**Try it**
Each line from the one containing "destruct Hpr. split;" to the end of the listing below must be retyped exactly, with no line left out and none added.

**Data extracts**
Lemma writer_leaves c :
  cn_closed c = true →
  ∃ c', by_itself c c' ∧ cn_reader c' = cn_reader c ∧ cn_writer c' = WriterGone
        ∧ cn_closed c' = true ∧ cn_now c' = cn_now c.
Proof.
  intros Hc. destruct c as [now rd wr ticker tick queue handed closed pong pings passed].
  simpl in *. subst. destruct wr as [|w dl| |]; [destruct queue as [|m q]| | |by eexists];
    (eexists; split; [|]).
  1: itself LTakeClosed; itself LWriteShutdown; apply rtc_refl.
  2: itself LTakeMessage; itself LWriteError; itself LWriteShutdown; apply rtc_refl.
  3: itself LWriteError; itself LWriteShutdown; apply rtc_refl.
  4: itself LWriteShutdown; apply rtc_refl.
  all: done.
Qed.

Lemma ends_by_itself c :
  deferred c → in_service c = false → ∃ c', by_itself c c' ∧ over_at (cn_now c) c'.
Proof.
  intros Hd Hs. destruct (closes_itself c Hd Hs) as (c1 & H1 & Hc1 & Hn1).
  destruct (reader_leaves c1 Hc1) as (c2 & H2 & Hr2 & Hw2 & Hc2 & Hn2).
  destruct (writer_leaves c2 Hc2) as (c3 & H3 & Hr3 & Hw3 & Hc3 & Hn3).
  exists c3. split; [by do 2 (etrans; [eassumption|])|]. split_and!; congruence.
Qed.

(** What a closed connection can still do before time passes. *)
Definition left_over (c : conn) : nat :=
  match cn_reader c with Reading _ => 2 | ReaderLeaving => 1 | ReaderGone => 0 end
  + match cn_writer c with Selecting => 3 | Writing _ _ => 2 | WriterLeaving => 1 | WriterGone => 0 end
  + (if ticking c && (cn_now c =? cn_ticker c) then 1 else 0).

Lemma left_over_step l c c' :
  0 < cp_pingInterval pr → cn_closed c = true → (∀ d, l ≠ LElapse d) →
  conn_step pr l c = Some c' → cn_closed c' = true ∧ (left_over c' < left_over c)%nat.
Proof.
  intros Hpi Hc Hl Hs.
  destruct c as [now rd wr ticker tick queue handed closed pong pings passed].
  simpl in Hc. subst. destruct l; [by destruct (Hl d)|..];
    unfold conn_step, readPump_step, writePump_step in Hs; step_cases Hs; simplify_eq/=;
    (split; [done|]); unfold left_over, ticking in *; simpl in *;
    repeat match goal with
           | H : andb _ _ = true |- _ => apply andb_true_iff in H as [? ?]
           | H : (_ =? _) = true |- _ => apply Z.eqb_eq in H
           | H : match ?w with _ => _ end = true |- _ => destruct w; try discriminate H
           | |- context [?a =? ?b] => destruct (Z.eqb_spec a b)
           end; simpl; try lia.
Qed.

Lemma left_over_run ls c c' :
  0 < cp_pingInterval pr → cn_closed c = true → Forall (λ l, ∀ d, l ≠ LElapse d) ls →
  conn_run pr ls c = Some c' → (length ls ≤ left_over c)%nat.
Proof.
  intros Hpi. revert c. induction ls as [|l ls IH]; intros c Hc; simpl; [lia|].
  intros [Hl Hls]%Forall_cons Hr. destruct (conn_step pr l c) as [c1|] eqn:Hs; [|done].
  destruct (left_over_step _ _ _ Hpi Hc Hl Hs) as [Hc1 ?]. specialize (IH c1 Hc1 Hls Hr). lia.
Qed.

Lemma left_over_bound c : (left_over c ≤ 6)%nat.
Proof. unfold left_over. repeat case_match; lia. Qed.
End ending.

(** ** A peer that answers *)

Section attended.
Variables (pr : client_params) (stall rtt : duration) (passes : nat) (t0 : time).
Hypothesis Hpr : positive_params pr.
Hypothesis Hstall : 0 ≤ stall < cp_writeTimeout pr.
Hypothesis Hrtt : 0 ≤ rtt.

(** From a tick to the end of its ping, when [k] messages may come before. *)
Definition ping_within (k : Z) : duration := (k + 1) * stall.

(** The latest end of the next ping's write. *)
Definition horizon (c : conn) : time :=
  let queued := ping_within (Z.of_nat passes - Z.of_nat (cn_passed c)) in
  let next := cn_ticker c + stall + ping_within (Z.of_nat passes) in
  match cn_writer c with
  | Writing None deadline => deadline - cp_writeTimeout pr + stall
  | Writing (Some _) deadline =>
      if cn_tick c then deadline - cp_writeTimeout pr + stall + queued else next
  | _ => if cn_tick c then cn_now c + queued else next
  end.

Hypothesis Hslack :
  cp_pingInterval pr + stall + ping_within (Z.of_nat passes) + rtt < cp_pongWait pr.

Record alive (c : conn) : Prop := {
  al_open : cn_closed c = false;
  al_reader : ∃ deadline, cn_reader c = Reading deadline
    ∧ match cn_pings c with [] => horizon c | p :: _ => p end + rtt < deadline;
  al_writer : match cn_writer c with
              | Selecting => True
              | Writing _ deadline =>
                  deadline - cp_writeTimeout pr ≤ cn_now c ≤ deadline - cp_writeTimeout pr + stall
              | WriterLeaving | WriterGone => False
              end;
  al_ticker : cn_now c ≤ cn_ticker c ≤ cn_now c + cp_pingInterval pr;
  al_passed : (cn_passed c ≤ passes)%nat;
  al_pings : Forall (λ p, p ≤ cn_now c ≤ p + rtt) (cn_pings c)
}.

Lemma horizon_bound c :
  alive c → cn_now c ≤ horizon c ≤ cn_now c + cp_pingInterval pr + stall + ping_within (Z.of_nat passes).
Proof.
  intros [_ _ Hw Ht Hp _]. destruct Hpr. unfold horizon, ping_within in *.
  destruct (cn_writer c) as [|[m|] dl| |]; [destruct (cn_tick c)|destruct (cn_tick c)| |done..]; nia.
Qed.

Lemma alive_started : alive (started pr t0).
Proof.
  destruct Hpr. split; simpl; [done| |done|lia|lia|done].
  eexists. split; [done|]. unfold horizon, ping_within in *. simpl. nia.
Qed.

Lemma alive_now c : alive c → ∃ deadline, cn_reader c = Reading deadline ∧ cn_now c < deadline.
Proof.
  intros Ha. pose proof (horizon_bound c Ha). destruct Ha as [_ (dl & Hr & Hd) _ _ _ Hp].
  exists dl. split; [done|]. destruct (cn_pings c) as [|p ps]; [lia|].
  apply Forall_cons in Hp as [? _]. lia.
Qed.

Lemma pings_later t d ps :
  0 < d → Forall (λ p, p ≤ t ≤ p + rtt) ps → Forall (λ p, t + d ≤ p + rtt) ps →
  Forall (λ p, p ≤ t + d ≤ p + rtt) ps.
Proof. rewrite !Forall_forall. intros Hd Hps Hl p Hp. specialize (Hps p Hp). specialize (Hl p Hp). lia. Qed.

**Solution for this problem**
  destruct Hpr. split; simpl; [done| |done|lia|lia|done].
  eexists. split; [done|]. unfold horizon, ping_within in *. simpl. nia.
Qed.

Lemma alive_now c : alive c → ∃ deadline, cn_reader c = Reading deadline ∧ cn_now c < deadline.
Proof.
  intros Ha. pose proof (horizon_bound c Ha). destruct Ha as [_ (dl & Hr & Hd) _ _ _ Hp].
  exists dl. split; [done|]. destruct (cn_pings c) as [|p ps]; [lia|].
  apply Forall_cons in Hp as [? _]. lia.
Qed.

Lemma pings_later t d ps :
  0 < d → Forall (λ p, p ≤ t ≤ p + rtt) ps → Forall (λ p, t + d ≤ p + rtt) ps →
  Forall (λ p, p ≤ t + d ≤ p + rtt) ps.
Proof. rewrite !Forall_forall. intros Hd Hps Hl p Hp. specialize (Hps p Hp). specialize (Hl p Hp). lia. Qed.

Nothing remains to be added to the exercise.